Stored items:
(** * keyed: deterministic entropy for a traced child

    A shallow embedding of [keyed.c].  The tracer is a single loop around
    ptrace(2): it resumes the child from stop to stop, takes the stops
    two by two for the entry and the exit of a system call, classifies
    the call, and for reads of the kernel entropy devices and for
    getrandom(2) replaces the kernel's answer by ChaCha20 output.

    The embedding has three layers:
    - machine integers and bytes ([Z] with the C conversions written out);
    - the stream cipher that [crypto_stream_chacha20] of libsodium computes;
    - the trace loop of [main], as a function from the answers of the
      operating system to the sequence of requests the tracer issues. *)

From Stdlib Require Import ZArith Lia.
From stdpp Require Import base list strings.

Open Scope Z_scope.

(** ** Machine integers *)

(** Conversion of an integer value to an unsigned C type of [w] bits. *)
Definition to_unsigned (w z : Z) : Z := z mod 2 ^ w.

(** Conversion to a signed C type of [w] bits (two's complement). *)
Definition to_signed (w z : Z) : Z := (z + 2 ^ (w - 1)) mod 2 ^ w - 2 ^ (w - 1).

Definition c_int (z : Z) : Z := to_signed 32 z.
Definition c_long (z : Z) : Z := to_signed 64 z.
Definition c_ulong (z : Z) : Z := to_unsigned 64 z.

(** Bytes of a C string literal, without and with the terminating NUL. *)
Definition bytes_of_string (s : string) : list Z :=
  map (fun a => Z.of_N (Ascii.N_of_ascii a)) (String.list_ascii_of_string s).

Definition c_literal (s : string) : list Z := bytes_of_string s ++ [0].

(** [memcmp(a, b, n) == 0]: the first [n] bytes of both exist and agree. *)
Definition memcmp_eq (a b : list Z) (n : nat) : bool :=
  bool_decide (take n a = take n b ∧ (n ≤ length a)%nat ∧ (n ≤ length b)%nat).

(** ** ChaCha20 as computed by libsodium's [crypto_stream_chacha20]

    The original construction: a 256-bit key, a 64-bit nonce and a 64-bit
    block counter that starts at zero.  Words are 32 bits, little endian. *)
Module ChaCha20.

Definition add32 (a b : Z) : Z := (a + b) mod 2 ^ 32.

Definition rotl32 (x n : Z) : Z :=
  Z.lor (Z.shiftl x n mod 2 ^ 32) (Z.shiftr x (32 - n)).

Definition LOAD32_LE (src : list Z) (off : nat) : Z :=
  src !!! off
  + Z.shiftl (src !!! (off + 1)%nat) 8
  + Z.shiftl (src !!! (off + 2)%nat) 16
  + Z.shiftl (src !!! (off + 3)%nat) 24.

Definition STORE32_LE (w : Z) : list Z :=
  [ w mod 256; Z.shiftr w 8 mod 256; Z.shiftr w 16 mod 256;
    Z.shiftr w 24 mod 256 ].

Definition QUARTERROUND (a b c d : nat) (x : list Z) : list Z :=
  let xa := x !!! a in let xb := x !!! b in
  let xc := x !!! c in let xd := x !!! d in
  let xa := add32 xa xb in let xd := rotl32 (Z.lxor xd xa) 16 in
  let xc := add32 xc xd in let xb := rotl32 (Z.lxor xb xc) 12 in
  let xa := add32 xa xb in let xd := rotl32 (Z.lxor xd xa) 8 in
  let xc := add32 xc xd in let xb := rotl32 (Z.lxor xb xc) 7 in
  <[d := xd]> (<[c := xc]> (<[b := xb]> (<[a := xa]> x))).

--

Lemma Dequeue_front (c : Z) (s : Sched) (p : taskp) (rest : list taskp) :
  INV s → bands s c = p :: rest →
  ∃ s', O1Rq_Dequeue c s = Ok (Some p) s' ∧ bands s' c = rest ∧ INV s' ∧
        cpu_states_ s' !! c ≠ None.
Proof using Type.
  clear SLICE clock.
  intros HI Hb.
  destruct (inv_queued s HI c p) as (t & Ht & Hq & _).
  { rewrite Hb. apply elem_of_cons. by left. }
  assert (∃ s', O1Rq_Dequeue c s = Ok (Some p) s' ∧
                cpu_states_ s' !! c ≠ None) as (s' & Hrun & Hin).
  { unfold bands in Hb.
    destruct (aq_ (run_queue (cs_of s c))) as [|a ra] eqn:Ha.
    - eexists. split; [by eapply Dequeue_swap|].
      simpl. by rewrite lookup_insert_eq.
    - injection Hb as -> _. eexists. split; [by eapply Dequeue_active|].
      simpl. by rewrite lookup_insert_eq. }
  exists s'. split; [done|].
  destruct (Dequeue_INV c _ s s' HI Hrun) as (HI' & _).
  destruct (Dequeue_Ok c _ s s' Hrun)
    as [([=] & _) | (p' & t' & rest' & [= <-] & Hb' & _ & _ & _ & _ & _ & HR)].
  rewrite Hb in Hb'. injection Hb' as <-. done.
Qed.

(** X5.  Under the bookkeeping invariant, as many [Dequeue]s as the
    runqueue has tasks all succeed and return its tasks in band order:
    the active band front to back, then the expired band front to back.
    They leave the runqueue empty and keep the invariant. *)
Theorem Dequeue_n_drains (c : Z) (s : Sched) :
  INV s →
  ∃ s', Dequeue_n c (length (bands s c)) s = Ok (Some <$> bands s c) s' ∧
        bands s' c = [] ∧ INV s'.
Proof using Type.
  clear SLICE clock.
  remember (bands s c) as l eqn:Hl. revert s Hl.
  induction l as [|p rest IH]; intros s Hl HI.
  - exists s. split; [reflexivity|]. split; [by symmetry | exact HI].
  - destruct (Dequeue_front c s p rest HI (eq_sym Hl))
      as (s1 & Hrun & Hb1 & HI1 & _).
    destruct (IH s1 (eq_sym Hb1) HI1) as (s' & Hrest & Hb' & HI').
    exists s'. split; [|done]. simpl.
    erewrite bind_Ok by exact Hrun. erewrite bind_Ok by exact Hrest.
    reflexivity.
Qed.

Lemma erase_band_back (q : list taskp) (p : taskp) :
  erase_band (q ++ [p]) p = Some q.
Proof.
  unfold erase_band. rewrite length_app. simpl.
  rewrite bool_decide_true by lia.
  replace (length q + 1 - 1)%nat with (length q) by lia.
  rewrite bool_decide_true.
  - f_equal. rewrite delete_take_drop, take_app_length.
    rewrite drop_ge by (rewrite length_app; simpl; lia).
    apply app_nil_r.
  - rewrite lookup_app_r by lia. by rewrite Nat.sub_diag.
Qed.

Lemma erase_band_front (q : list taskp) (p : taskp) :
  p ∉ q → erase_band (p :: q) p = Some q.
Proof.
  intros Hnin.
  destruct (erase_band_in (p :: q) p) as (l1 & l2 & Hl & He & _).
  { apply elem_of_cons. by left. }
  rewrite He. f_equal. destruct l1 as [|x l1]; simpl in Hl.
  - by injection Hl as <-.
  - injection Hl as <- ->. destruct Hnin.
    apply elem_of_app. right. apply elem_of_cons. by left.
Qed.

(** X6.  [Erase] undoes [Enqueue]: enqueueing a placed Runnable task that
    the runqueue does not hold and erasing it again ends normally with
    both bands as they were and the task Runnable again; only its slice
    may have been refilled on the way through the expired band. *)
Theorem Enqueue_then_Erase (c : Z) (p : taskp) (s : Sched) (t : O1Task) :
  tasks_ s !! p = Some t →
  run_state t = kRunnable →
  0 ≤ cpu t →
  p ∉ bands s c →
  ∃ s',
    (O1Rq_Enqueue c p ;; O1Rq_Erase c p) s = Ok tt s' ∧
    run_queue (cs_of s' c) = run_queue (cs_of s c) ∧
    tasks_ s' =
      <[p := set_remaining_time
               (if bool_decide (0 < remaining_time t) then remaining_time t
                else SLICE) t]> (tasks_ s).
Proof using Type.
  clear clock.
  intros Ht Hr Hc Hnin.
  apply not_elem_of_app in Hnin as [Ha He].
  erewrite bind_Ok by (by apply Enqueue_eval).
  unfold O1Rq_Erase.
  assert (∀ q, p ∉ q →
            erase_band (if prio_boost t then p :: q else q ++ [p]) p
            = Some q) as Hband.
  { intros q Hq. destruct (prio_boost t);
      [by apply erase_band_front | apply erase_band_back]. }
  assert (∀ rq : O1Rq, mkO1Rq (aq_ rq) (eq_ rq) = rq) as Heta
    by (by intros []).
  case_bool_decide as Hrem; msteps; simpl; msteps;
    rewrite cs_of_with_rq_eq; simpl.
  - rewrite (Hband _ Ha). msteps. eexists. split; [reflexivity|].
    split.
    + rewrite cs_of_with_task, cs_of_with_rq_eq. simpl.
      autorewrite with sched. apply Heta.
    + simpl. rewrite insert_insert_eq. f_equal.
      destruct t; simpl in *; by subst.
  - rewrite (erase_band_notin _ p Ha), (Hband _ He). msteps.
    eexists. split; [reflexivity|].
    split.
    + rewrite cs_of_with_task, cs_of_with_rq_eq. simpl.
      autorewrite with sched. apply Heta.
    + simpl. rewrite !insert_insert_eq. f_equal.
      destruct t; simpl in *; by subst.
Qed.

— Your task —
Could you reproduce exactly the lines of the entries above, from the one with "Definition to_signed (w" through the one with "<[d := xd]> (<[c := xc]>", and nothing else?

— Final answer —
Definition to_signed (w z : Z) : Z := (z + 2 ^ (w - 1)) mod 2 ^ w - 2 ^ (w - 1).

Definition c_int (z : Z) : Z := to_signed 32 z.
Definition c_long (z : Z) : Z := to_signed 64 z.
Definition c_ulong (z : Z) : Z := to_unsigned 64 z.

(** Bytes of a C string literal, without and with the terminating NUL. *)
Definition bytes_of_string (s : string) : list Z :=
  map (fun a => Z.of_N (Ascii.N_of_ascii a)) (String.list_ascii_of_string s).

Definition c_literal (s : string) : list Z := bytes_of_string s ++ [0].

(** [memcmp(a, b, n) == 0]: the first [n] bytes of both exist and agree. *)
Definition memcmp_eq (a b : list Z) (n : nat) : bool :=
  bool_decide (take n a = take n b ∧ (n ≤ length a)%nat ∧ (n ≤ length b)%nat).

(** ** ChaCha20 as computed by libsodium's [crypto_stream_chacha20]

    The original construction: a 256-bit key, a 64-bit nonce and a 64-bit
    block counter that starts at zero.  Words are 32 bits, little endian. *)
Module ChaCha20.

Definition add32 (a b : Z) : Z := (a + b) mod 2 ^ 32.

Definition rotl32 (x n : Z) : Z :=
  Z.lor (Z.shiftl x n mod 2 ^ 32) (Z.shiftr x (32 - n)).

Definition LOAD32_LE (src : list Z) (off : nat) : Z :=
  src !!! off
  + Z.shiftl (src !!! (off + 1)%nat) 8
  + Z.shiftl (src !!! (off + 2)%nat) 16
  + Z.shiftl (src !!! (off + 3)%nat) 24.

Definition STORE32_LE (w : Z) : list Z :=
  [ w mod 256; Z.shiftr w 8 mod 256; Z.shiftr w 16 mod 256;
    Z.shiftr w 24 mod 256 ].

Definition QUARTERROUND (a b c d : nat) (x : list Z) : list Z :=
  let xa := x !!! a in let xb := x !!! b in
  let xc := x !!! c in let xd := x !!! d in
  let xa := add32 xa xb in let xd := rotl32 (Z.lxor xd xa) 16 in
  let xc := add32 xc xd in let xb := rotl32 (Z.lxor xb xc) 12 in
  let xa := add32 xa xb in let xd := rotl32 (Z.lxor xd xa) 8 in
  let xc := add32 xc xd in let xb := rotl32 (Z.lxor xb xc) 7 in
  <[d := xd]> (<[c := xc]> (<[b := xb]> (<[a := xa]> x))).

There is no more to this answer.